Tuesday, 14 July 2009

Janna C. Roop, PhD, RN, CHPN
College of Nursing, Wayne State University, Detroit, MI

Learning Objective 1: list three challenges of oral oncolytic therapies from the perspectives of nurses and patients

Learning Objective 2: identify two strategies for meeting the challenges of oral oncolytic therapy


The study has two aims regarding oral oncolytic drugs:

1) to explore the experiences of patients who receive outpatient administration of anti-cancer drugs by mouth and

2) to query nurses about current practices and their experiences of caring for patients who take anti-cancer drugs by mouth. The specific aims are the following:

1. To uncover patients’ perceptions and experiences related to following prescribed oral anti-cancer therapies;

2. To identify common barriers to adherence to the regimen;

3. To determine if there are specific times when adherence is most difficult (one week after starting therapy, two weeks, two months, etc.);

4. To uncover nurses’ perspectives relative to treatment adherence;

5. To identify current practices regarding patients who are taking anti-cancer drugs by mouth; and 6. To identify illness-related, treatment-related, and symptom characteristics of the patients who receive oral anti-cancer therapies.

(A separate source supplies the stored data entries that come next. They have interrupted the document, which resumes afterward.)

(* ===== verification/IpcMod.v ===== *)
(** * The commands of the user (client/ipc_mod.cc, client/clientuser/ClientUser.cc)

    The command line tools send an [IPCreq] to the client, which answers with a
    text: [dispatch]. A command looks names up, sends one or more requests to a
    manager and words the result. It is a computation over the client's modules and
    the outside, [C A]; [io] is a call of another module. The texts are those of the
    source, in UTF-8; what it prints besides is left out. *)
From S2P Require Import Prelude CxxString Json Records Datastore Instances User Mconf ClientZone SelectNode.

Lemma get_member {A} l key (c : codec A) `{!CodecOk c} a d :
  member key l = Some (enc c a) → enc_wf c a → get l key c d = a.
Proof. intros Hm Ha. unfold get. rewrite Hm. by apply dec_enc. Qed.

Ltac unpack := repeat match goal with H : _ ∧ _ |- _ => destruct H end.

(** client/ipc_struct.h: [class IPCreq] *)
Module IPCreq.

Record t : Type := mk {
  cmdname : string;
  ip : string;
  port : Z;
  zonename : string;
  newzonename : string;
  ownName : string;
  memName : list string;
  newspacename : string;
  spacename : string;
  spacenames : list string;
  newspacesize : Z;
  spacesize : Z;
  spaceurl : string;
  accountName : string;
  Password : string;
  gvdsID : string;
  email : string;
  phone : string;
  address : string;
  department : string;
  changeauth : string;
  centerID : string;
  centerIP : string;
  centerPort : string;
  centerName : string;
  sug : string;
  applyid : string;
  storage_src_id : string;
  storage_src_name : string;
  host_center_id : string;
  host_center_name : string;
  total_capacity : Z;
  assign_capacity : Z;
  mgs_address : string;
  state : Z;
}.

(** A default-initialised object. *)
Definition init `{Indet} : t := mk "" "" junk_int "" "" "" [] "" "" [] junk_int64 junk_int64 "" "" "" "" "" "" "" "" "" "" "" "" "" "" "" "#default" "#default" "#default" "#default" (-1) (-1) "#default" (-1).

Definition serialize_impl (x : t) : list (string * json) := [
  put "cmdname" codec_string x.(cmdname);
  put "ip" codec_string x.(ip);
  put "port" codec_int x.(port);
  put "zonename" codec_string x.(zonename);
  put "newzonename" codec_string x.(newzonename);
  put "ownName" codec_string x.(ownName);
  put "memName" (codec_vector codec_string "") x.(memName);
  put "newspacename" codec_string x.(newspacename);
  put "spacename" codec_string x.(spacename);
  put "spacenames" (codec_vector codec_string "") x.(spacenames);
  put "newspacesize" codec_int64 x.(newspacesize);
  put "spacesize" codec_int64 x.(spacesize);
  put "spaceurl" codec_string x.(spaceurl);
  put "accountName" codec_string x.(accountName);
  put "Password" codec_string x.(Password);
  put "gvdsID" codec_string x.(gvdsID);
  put "email" codec_string x.(email);
  put "phone" codec_string x.(phone);
  put "address" codec_string x.(address);
  put "department" codec_string x.(department);
  put "changeauth" codec_string x.(changeauth);
  put "centerID" codec_string x.(centerID);
  put "centerIP" codec_string x.(centerIP);
  put "centerPort" codec_string x.(centerPort);
  put "centerName" codec_string x.(centerName);
  put "sug" codec_string x.(sug);
  put "applyid" codec_string x.(applyid);
  put "storage_src_id" codec_string x.(storage_src_id);
  put "storage_src_name" codec_string x.(storage_src_name);
  put "host_center_id" codec_string x.(host_center_id);
  put "host_center_name" codec_string x.(host_center_name);
  put "total_capacity" codec_int64 x.(total_capacity);
  put "assign_capacity" codec_int64 x.(assign_capacity);
  put "mgs_address" codec_string x.(mgs_address);
  put "state" codec_int x.(state)].

Definition deserialize_impl (l : list (string * json)) (x : t) : t := {|
  cmdname := get l "cmdname" codec_string x.(cmdname);
  ip := get l "ip" codec_string x.(ip);
  port := get l "port" codec_int x.(port);
  zonename := get l "zonename" codec_string x.(zonename);
  newzonename := get l "newzonename" codec_string x.(newzonename);
  ownName := get l "ownName" codec_string x.(ownName);
  memName := get l "memName" (codec_vector codec_string "") x.(memName);
  newspacename := get l "newspacename" codec_string x.(newspacename);
  spacename := get l "spacename" codec_string x.(spacename);
  spacenames := get l "spacenames" (codec_vector codec_string "") x.(spacenames);
  newspacesize := get l "newspacesize" codec_int64 x.(newspacesize);
  spacesize := get l "spacesize" codec_int64 x.(spacesize);
  spaceurl := get l "spaceurl" codec_string x.(spaceurl);
  accountName := get l "accountName" codec_string x.(accountName);
  Password := get l "Password" codec_string x.(Password);
  gvdsID := get l "gvdsID" codec_string x.(gvdsID);
  email := get l "email" codec_string x.(email);
  phone := get l "phone" codec_string x.(phone);
  address := get l "address" codec_string x.(address);
  department := get l "department" codec_string x.(department);
  changeauth := get l "changeauth" codec_string x.(changeauth);
  centerID := get l "centerID" codec_string x.(centerID);
  centerIP := get l "centerIP" codec_string x.(centerIP);
  centerPort := get l "centerPort" codec_string x.(centerPort);
  centerName := get l "centerName" codec_string x.(centerName);
  sug := get l "sug" codec_string x.(sug);
  applyid := get l "applyid" codec_string x.(applyid);
  storage_src_id := get l "storage_src_id" codec_string x.(storage_src_id);
  storage_src_name := get l "storage_src_name" codec_string x.(storage_src_name);
  host_center_id := get l "host_center_id" codec_string x.(host_center_id);
  host_center_name := get l "host_center_name" codec_string x.(host_center_name);
  total_capacity := get l "total_capacity" codec_int64 x.(total_capacity);
  assign_capacity := get l "assign_capacity" codec_int64 x.(assign_capacity);
  mgs_address := get l "mgs_address" codec_string x.(mgs_address);
  state := get l "state" codec_int x.(state) |}.

(** Values the wire format represents faithfully. *)
Definition wf (x : t) : Prop :=
  enc_wf codec_string x.(cmdname) ∧
  enc_wf codec_string x.(ip) ∧
  enc_wf codec_int x.(port) ∧
  enc_wf codec_string x.(zonename) ∧
  enc_wf codec_string x.(newzonename) ∧
  enc_wf codec_string x.(ownName) ∧
  enc_wf (codec_vector codec_string "") x.(memName) ∧
  enc_wf codec_string x.(newspacename) ∧
  enc_wf codec_string x.(spacename) ∧
  enc_wf (codec_vector codec_string "") x.(spacenames) ∧
  enc_wf codec_int64 x.(newspacesize) ∧
  enc_wf codec_int64 x.(spacesize) ∧
  enc_wf codec_string x.(spaceurl) ∧
  enc_wf codec_string x.(accountName) ∧
  enc_wf codec_string x.(Password) ∧
  enc_wf codec_string x.(gvdsID) ∧
  enc_wf codec_string x.(email) ∧
  enc_wf codec_string x.(phone) ∧
  enc_wf codec_string x.(address) ∧
  enc_wf codec_string x.(department) ∧
  enc_wf codec_string x.(changeauth) ∧
  enc_wf codec_string x.(centerID) ∧
  enc_wf codec_string x.(centerIP) ∧
  enc_wf codec_string x.(centerPort) ∧
  enc_wf codec_string x.(centerName) ∧
  enc_wf codec_string x.(sug) ∧
  enc_wf codec_string x.(applyid) ∧
  enc_wf codec_string x.(storage_src_id) ∧
  enc_wf codec_string x.(storage_src_name) ∧
  enc_wf codec_string x.(host_center_id) ∧
  enc_wf codec_string x.(host_center_name) ∧
  enc_wf codec_int64 x.(total_capacity) ∧
  enc_wf codec_int64 x.(assign_capacity) ∧
  enc_wf codec_string x.(mgs_address) ∧
  enc_wf codec_int x.(state).

#[global] Instance struct : JsonStruct t := {|
  ser_impl := serialize_impl; deser_impl := deserialize_impl; struct_wf := wf |}.
#[global] Instance struct_ok : JsonStructOk t.
Proof.
  split; cbn [ser_impl deser_impl struct_wf struct].
  - intros x Hx. unfold wf in Hx. unpack. unfold serialize_impl. json_fields_wf.
  - intros x d Hx. unfold wf in Hx. unpack. destruct x. unfold deserialize_impl.
    f_equal; (eapply get_member; [apply _|reflexivity|done]).
  - intros l x Hx. unfold wf in *. unpack. split_and?; (refine (get_wf _ _ _ _ _); done).
Qed.

End IPCreq.
(** client/clientuser/ClientUser.h *)
Module ClientUser.
Record t : Type := mk {
  mtoken : string;
  accountName : string;
  accountID : string;
  apply_id_data : gmap string string;
}.
Definition init : t := mk "1" "" "" ∅.
Definition setToken (m : string) (u : t) : t := mk m u.(accountName) u.(accountID) u.(apply_id_data).
Definition setAccountName (m : string) (u : t) : t := mk u.(mtoken) m u.(accountID) u.(apply_id_data).
Definition setAccountID (m : string) (u : t) : t := mk u.(mtoken) u.(accountName) m u.(apply_id_data).
Definition setApply (id data : string) (u : t) : t :=
  mk u.(mtoken) u.(accountName) u.(accountID) (<[id := data]> u.(apply_id_data)).
Definition clearApply (u : t) : t := mk u.(mtoken) u.(accountName) u.(accountID) ∅.
(** [apply_id_data[id]] makes an empty entry of a missing one. *)
Definition getApply (id : string) (u : t) : string * t :=
  match u.(apply_id_data) !! id with
  | Some data => (data, u)
  | None => ("", setApply id "" u)
  end.
End ClientUser.

(** The modules the commands use; [zonemap] is the one of [ClientIPC]. *)
Record client : Type := Client {
  user : ClientUser.t;
  optNode : SelectNode.t;
  zone : ClientZone.t;
  zonemap : gmap string Zone.t;
}.
Definition set_user (f : ClientUser.t → ClientUser.t) (c : client) : client :=
  Client (f c.(user)) c.(optNode) c.(zone) c.(zonemap).
Definition set_optNode (n : SelectNode.t) (c : client) : client := Client c.(user) n c.(zone) c.(zonemap).
Definition set_zone (z : ClientZone.t) (c : client) : client := Client c.(user) c.(optNode) z c.(zonemap).
Definition set_zonemap (m : gmap string Zone.t) (c : client) : client := Client c.(user) c.(optNode) c.(zone) m.

Module ClientIPC.

(** ** Texts *)
Definition no_zone_info : string := "未获得对应区域信息，请确认账户信息正确！".
Definition no_such_zone : string := "区域名不存在，请确认区域名称正确！".
Definition no_such_space : string := "空间名不存在，请确认空间名称正确！".
Definition missing_space (m : string) : string := "空间名" +:+ m +:+ "不存在，请确认空间名称正确！".
Definition no_owner : string := "未获得对应主人信息，请确认信息正确！".
Definition no_member : string := "未获得对应成员信息，请确认信息正确！".
Definition no_account : string := "未获得对应账户信息，请确认信息正确！".
Definition retry : string := "数据库连接失败，请重试".
Definition unknown_error : string := "未知错误".
Definition name_taken : string := "已存在的空间名".

Section commands.
Context {W : Type} `{Pistache W, Host W, Rapidjson, Indet}.

Local Notation C := (M (client * W)).

Definition io {A} (m : M W A) : C A := λ '(c, w), let '(o, w') := m w in (o, (c, w')).
Definition self : C client := λ '(c, w), (Val c, (c, w)).
Definition update (f : client → client) : C () := λ '(c, w), (Val (), (f c, w)).

(** ** Calls of the other modules *)

Definition get_manager : C string :=
  c ← self;
  '(url, n) ← io (SelectNode.get_manager c.(optNode));
  _ ← update (set_optNode n);
  mret url.
Definition get_request (endpoint url : string) : C string :=
  c ← self;
  io (ClientRpc.get_request c.(user).(ClientUser.mtoken) endpoint url).
Definition post_request (endpoint url data : string) : C string :=
  c ← self;
  io (ClientRpc.post_request c.(user).(ClientUser.mtoken) endpoint url data).
(** [post_request(client->get_manager(), url, data)] *)
Definition post (url data : string) : C string :=
  endpoint ← get_manager;
  post_request endpoint url data.
Definition get_from (url : string) : C string :=
  endpoint ← get_manager;
  get_request endpoint url.
Definition accountID : C string := c ← self; mret c.(user).(ClientUser.accountID).
Definition accountName : C string := c ← self; mret c.(user).(ClientUser.accountName).
Definition getAuthFromServer (gvdsID : string) : C () :=
  c ← self;
  n ← io (SelectNode.getAuthFromServer c.(user).(ClientUser.mtoken) gvdsID c.(optNode));
  update (set_optNode n).

(** [ClientUser::getMemberID], into an empty vector. *)
Definition getMemberID (memberName : list string) : C (bool * list string) :=
  res ← post "/users/memberID" (json_encode (codec_vector codec_string "") memberName);
  if String.eqb res "fail" then mret (false, [])
  else mret (true, json_decode (codec_vector codec_string "") res []).

(** client/zone_mod.cc: [ClientZone::GetZoneInfo] with its request. *)
Definition refresh_zone (clientID : string) : C () :=
  inforesult ← post "/zone/info" clientID;
  c ← self;
  '(_, z) ← deref (ClientZone.GetZoneInfo inforesult c.(zone));
  update (set_zone z).

(** [GetZoneInfo]: the zones a client knows are replaced, unless there are none. *)
Definition by_name (zs : list Zone.t) : gmap string Zone.t :=
  foldl (λ m it, <[it.(Zone.zoneName) := it]> m) ∅ zs.
Definition GetZoneInfo (clientID : string) : C bool :=
  inforesult ← post "/zone/info" clientID;
  zoneinfores ← deref (if String.eqb inforesult "" then Some [] else ClientZone.decode_zones inforesult);
  match zoneinfores with
  | [] => mret false
  | _ =>
      _ ← update (set_zonemap (by_name zoneinfores));
      mret true
  end.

The investigators will interview patients about their experiences taking anti-cancer drugs by mouth. The interviews will be transcribed to create a text, which will be analyzed for content, themes, and differences. When no new information is emerging from the interviews, the investigators will recruit additional patients until a total sample size of 40 is achieved. These additional patients will not be interviewed, but will complete the 4 questionnaires.

All patients (interview and instrument-only) will be asked to complete 4 questionnaires to describe their general symptoms, fatigue, sleep problems, and quality of life.

The investigators will examine all 40 patients' medical records to obtain demographic, disease-related, and treatment-related information. The investigators will also conduct focus groups for clinical nurses, which will be transcribed and examined for commonalities, themes, and differences. Nurses will also complete 1 short questionnaire about their patients' symptoms.

Results: Data collection is just beginning (November, 2008). Preliminary results will be reported at the Research Congress.
Conclusion: As above, data collection & analysis is just beginning.